* _Excerpts from a dataset_:
*****

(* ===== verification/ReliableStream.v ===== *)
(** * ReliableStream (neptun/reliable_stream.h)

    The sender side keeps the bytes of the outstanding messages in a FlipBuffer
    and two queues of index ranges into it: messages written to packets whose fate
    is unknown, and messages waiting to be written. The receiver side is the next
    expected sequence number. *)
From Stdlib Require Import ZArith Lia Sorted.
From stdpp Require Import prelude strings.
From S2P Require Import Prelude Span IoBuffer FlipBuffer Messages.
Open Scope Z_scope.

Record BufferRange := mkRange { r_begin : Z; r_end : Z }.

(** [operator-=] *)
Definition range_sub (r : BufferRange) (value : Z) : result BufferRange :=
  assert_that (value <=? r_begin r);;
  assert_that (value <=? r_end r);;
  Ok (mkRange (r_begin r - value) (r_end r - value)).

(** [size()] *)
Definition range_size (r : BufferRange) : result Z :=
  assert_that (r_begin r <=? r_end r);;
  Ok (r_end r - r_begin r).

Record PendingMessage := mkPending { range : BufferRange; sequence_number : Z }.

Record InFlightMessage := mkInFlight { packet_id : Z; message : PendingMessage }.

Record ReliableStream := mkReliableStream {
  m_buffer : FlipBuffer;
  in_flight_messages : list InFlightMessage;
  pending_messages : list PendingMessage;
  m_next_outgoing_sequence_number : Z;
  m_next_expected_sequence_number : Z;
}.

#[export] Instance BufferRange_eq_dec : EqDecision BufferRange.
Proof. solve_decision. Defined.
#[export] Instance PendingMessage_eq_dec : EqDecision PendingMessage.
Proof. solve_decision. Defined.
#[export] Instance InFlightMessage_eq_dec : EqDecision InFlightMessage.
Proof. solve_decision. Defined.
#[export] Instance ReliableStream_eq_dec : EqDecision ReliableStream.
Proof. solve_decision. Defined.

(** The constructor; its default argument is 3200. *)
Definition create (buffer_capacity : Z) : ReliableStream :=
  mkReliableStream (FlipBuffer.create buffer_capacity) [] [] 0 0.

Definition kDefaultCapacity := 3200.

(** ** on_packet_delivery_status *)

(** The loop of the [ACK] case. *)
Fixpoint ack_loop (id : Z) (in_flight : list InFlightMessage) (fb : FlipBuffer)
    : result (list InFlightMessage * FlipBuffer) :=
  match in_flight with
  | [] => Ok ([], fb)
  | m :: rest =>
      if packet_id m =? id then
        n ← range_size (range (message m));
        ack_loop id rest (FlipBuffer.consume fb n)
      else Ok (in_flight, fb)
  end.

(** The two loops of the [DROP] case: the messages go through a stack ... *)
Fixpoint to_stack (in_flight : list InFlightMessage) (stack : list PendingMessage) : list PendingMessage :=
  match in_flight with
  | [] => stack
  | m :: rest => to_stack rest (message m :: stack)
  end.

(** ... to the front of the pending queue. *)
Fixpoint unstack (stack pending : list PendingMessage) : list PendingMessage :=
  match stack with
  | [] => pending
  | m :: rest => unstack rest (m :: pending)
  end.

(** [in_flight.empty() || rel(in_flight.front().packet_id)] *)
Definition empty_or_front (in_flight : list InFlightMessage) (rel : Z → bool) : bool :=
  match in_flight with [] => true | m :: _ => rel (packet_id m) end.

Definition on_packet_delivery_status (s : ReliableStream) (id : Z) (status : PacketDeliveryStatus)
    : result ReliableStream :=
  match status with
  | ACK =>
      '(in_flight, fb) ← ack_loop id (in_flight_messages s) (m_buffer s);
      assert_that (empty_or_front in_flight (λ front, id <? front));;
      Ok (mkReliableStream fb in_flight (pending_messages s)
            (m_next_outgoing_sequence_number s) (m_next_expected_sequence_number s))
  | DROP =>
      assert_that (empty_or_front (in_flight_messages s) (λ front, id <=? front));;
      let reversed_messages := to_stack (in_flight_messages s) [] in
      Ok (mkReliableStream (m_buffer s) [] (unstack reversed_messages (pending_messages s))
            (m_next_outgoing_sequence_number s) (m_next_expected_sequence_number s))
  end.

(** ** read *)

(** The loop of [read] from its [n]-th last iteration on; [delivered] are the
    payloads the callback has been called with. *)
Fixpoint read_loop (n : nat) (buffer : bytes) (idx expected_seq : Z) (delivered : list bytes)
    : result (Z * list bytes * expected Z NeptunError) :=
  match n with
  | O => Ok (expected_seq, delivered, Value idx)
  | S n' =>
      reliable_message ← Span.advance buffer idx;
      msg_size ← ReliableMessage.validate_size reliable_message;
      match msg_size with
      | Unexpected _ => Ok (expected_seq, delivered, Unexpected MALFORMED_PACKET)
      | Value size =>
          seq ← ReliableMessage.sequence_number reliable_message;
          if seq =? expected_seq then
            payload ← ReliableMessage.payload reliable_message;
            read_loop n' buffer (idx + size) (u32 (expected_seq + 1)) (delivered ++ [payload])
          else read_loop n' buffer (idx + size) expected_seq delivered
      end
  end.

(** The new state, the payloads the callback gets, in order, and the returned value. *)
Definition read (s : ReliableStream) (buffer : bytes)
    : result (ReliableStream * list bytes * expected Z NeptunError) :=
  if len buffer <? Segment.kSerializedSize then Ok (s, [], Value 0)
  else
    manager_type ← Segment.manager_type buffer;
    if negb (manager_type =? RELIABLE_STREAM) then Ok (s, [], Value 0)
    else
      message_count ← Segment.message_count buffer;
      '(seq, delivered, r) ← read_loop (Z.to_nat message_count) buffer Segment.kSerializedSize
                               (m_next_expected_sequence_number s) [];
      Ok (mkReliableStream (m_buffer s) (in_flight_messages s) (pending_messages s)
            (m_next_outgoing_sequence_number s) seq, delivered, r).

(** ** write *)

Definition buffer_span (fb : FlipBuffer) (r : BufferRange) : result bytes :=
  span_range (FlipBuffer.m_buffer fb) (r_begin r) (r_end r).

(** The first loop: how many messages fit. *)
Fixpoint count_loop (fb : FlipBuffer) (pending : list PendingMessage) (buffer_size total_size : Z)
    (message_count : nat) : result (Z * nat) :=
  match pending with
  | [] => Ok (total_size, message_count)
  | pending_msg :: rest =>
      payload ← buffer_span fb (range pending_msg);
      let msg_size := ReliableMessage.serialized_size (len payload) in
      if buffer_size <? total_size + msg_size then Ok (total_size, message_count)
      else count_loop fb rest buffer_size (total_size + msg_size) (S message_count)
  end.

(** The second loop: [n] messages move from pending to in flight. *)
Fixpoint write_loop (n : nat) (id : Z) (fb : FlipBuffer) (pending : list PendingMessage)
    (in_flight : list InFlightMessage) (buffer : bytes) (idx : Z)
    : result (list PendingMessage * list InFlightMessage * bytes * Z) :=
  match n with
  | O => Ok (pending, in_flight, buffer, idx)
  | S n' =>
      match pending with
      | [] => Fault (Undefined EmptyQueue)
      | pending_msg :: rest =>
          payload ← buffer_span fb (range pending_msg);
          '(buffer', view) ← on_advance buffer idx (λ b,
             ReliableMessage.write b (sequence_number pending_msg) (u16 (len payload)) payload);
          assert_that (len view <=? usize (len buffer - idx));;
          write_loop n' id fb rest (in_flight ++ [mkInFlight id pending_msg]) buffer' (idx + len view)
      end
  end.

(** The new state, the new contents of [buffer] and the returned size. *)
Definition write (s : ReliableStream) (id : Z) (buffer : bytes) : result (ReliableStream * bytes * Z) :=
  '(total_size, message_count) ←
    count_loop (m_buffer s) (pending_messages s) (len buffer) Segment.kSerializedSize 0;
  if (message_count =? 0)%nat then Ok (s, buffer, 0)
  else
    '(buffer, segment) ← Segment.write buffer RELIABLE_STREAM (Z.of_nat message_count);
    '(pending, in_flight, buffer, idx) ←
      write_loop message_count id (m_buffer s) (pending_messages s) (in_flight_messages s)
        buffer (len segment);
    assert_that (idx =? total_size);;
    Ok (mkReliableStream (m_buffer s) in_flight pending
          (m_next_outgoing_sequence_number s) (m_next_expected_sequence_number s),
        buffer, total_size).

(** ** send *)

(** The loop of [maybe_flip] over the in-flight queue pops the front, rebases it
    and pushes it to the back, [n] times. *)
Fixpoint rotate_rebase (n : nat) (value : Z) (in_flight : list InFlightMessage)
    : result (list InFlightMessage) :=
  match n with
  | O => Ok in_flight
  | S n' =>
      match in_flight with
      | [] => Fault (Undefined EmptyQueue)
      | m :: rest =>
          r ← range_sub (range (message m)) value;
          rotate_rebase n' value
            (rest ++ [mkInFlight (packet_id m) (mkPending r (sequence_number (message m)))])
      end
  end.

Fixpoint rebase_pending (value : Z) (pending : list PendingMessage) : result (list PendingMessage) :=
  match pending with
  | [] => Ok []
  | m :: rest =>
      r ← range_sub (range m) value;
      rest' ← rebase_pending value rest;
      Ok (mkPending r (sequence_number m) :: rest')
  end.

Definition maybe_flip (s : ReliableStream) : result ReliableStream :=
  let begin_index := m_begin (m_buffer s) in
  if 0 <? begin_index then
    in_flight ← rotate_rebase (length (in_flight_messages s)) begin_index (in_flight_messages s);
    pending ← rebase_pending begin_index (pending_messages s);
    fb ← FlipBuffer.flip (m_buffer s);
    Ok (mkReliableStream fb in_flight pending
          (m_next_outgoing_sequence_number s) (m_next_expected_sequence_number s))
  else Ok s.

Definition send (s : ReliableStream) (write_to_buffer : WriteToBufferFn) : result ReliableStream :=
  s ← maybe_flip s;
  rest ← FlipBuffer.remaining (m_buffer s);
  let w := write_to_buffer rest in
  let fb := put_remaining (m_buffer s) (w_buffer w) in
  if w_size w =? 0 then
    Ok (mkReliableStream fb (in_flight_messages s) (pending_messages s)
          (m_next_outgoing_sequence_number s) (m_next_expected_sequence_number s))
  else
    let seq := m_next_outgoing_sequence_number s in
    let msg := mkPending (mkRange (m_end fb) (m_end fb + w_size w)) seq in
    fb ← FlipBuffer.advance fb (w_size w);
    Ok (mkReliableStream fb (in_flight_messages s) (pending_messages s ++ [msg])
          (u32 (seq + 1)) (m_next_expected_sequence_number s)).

*****

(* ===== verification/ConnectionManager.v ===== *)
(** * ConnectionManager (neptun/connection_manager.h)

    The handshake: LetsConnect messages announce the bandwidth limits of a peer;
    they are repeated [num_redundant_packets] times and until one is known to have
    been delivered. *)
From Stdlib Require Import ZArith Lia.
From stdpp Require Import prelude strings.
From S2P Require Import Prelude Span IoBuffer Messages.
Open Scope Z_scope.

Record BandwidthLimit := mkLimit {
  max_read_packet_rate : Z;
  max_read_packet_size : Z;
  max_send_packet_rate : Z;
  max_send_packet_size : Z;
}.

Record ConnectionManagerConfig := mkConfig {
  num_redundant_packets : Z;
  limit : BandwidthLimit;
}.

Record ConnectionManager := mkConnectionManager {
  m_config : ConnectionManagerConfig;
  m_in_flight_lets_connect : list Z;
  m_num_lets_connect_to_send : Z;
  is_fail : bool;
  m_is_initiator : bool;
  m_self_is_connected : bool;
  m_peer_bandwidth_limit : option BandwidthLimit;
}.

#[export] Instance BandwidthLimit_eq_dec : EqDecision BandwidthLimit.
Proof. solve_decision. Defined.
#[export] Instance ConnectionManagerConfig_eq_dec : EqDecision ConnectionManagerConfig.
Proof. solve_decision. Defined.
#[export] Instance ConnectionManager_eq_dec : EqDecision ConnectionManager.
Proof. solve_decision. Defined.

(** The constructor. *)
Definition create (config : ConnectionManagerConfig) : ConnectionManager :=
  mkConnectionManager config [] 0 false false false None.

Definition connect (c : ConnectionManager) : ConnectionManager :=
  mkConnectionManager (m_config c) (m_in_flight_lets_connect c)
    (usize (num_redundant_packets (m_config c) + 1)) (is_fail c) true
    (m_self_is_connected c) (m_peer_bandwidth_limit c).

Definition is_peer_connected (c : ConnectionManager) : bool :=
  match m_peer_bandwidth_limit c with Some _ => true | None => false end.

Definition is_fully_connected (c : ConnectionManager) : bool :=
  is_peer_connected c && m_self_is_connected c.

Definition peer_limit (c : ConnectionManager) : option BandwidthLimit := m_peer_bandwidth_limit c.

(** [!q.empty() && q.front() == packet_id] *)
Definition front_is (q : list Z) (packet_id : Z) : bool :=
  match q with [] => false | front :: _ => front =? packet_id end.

*****

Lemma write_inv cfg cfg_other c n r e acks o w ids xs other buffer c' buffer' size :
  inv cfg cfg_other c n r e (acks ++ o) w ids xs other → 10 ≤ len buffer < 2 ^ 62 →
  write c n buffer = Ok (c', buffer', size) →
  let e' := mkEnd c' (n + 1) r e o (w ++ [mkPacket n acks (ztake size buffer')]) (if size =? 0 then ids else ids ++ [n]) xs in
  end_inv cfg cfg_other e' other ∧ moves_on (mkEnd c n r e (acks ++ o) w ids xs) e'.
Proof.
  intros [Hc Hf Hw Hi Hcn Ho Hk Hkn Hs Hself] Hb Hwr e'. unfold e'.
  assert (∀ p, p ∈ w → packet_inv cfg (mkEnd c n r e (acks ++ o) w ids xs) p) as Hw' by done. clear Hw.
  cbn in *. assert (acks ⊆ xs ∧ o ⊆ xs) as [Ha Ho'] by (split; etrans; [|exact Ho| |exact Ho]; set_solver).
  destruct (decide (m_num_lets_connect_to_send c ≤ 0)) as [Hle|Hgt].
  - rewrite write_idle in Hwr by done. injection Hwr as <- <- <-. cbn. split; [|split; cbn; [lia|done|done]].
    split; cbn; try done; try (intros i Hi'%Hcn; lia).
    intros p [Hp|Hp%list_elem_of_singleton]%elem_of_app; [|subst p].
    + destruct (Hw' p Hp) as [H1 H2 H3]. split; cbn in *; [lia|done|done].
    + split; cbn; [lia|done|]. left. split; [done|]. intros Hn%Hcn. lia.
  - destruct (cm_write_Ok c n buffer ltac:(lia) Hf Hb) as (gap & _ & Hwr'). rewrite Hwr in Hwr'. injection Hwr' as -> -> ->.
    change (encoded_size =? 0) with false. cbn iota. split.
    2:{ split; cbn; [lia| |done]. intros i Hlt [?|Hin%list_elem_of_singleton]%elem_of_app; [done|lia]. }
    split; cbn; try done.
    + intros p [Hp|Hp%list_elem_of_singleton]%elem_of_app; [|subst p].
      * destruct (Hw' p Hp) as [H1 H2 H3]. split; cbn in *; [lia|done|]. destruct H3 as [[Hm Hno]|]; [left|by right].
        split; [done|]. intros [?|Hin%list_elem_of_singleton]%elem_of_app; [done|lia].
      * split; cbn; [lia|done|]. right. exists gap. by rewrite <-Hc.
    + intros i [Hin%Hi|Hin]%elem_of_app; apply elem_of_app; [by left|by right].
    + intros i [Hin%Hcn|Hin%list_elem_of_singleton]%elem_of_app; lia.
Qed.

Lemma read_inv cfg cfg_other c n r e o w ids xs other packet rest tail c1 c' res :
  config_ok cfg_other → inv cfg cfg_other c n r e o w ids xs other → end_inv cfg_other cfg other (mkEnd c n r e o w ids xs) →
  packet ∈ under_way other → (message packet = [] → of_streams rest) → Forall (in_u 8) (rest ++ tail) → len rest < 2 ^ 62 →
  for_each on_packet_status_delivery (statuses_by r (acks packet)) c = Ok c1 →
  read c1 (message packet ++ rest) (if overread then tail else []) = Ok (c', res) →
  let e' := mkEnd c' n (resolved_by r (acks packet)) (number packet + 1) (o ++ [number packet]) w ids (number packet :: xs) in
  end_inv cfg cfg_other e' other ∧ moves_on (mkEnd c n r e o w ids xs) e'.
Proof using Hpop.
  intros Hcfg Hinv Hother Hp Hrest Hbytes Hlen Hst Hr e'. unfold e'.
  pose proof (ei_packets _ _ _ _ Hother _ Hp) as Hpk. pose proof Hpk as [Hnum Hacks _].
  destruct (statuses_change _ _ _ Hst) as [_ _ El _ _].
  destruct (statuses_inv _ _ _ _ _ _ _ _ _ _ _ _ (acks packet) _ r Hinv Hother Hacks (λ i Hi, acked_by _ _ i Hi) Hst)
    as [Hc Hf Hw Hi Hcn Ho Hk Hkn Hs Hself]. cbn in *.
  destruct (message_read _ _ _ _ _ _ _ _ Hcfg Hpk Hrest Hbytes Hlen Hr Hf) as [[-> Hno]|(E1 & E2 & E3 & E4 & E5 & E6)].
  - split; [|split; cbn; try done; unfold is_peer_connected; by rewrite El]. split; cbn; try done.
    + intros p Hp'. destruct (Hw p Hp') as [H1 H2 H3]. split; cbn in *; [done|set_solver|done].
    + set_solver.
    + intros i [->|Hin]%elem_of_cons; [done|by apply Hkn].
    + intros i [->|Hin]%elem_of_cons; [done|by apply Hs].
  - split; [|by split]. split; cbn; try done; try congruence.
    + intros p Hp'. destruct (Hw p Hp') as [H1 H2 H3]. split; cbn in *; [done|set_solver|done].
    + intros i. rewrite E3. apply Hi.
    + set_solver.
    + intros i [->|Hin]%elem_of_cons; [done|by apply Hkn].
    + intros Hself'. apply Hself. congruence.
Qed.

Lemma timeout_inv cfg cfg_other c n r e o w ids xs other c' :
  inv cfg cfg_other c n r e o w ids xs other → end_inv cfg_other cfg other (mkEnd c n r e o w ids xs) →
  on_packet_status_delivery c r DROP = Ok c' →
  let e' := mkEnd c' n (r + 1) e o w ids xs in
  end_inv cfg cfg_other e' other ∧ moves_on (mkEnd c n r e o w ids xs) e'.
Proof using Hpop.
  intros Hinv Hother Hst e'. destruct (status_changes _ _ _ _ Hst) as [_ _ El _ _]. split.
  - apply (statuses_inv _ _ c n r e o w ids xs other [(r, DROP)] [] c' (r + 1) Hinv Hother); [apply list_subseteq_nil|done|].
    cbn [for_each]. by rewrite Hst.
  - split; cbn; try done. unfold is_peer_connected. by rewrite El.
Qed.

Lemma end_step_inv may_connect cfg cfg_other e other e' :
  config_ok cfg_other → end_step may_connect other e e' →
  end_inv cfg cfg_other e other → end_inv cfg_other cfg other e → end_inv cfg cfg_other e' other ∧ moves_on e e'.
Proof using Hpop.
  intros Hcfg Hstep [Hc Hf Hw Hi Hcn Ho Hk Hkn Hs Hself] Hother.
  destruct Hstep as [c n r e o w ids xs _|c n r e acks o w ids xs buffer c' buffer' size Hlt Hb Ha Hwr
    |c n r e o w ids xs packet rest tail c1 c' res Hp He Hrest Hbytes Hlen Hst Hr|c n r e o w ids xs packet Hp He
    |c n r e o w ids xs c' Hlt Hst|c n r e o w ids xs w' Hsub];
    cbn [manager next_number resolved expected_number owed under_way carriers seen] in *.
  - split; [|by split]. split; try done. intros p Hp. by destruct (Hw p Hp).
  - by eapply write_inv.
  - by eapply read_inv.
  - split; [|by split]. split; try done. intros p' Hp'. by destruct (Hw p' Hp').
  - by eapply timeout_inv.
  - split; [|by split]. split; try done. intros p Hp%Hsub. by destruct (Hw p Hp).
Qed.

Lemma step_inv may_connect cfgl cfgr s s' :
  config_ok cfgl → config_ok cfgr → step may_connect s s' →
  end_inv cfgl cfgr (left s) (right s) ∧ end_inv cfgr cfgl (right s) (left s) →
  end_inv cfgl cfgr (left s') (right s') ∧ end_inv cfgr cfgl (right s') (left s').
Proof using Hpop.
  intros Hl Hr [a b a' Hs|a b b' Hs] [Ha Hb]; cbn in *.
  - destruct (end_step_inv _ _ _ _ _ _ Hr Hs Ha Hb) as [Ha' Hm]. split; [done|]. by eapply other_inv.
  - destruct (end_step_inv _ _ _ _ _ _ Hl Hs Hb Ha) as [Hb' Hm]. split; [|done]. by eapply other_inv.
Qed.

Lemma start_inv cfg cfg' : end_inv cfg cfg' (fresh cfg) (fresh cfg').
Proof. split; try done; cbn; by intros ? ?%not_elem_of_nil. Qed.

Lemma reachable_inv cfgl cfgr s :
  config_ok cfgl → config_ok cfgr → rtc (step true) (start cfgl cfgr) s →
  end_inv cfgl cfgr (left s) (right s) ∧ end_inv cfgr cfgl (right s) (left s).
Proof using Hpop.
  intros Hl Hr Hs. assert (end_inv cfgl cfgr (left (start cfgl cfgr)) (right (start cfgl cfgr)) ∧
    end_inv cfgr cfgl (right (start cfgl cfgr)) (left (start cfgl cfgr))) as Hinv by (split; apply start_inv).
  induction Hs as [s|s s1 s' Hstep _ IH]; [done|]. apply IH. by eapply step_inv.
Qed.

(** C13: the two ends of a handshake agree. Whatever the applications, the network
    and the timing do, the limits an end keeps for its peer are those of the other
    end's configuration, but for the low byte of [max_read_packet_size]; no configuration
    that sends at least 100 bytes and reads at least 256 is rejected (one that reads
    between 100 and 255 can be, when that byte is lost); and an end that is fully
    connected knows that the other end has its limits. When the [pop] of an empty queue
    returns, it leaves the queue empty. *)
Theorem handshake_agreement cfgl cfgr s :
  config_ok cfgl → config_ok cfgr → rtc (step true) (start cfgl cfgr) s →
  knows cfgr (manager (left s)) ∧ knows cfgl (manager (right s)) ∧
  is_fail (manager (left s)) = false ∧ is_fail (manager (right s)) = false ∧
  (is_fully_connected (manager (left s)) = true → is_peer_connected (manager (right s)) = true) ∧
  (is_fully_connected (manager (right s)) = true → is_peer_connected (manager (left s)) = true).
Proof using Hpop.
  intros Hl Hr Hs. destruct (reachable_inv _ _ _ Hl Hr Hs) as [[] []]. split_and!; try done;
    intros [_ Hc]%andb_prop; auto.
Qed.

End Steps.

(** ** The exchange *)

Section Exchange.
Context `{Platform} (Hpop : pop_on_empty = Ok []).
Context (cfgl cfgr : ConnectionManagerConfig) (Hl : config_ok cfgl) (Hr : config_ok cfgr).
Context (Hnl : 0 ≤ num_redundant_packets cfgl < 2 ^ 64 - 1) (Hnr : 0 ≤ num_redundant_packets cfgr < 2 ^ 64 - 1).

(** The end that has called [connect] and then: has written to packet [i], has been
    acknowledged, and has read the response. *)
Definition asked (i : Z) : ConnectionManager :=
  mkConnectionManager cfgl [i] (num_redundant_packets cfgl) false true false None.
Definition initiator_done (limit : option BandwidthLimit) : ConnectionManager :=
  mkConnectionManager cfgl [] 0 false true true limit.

*****

* _What is required_:
Repeat, exactly as they stand above, the lines from the line with "- apply (statuses_inv" to the line with "- by eapply read_inv.", both lines included.

* _Answer to the problem_:
  - apply (statuses_inv _ _ c n r e o w ids xs other [(r, DROP)] [] c' (r + 1) Hinv Hother); [apply list_subseteq_nil|done|].
    cbn [for_each]. by rewrite Hst.
  - split; cbn; try done. unfold is_peer_connected. by rewrite El.
Qed.

Lemma end_step_inv may_connect cfg cfg_other e other e' :
  config_ok cfg_other → end_step may_connect other e e' →
  end_inv cfg cfg_other e other → end_inv cfg_other cfg other e → end_inv cfg cfg_other e' other ∧ moves_on e e'.
Proof using Hpop.
  intros Hcfg Hstep [Hc Hf Hw Hi Hcn Ho Hk Hkn Hs Hself] Hother.
  destruct Hstep as [c n r e o w ids xs _|c n r e acks o w ids xs buffer c' buffer' size Hlt Hb Ha Hwr
    |c n r e o w ids xs packet rest tail c1 c' res Hp He Hrest Hbytes Hlen Hst Hr|c n r e o w ids xs packet Hp He
    |c n r e o w ids xs c' Hlt Hst|c n r e o w ids xs w' Hsub];
    cbn [manager next_number resolved expected_number owed under_way carriers seen] in *.
  - split; [|by split]. split; try done. intros p Hp. by destruct (Hw p Hp).
  - by eapply write_inv.
  - by eapply read_inv.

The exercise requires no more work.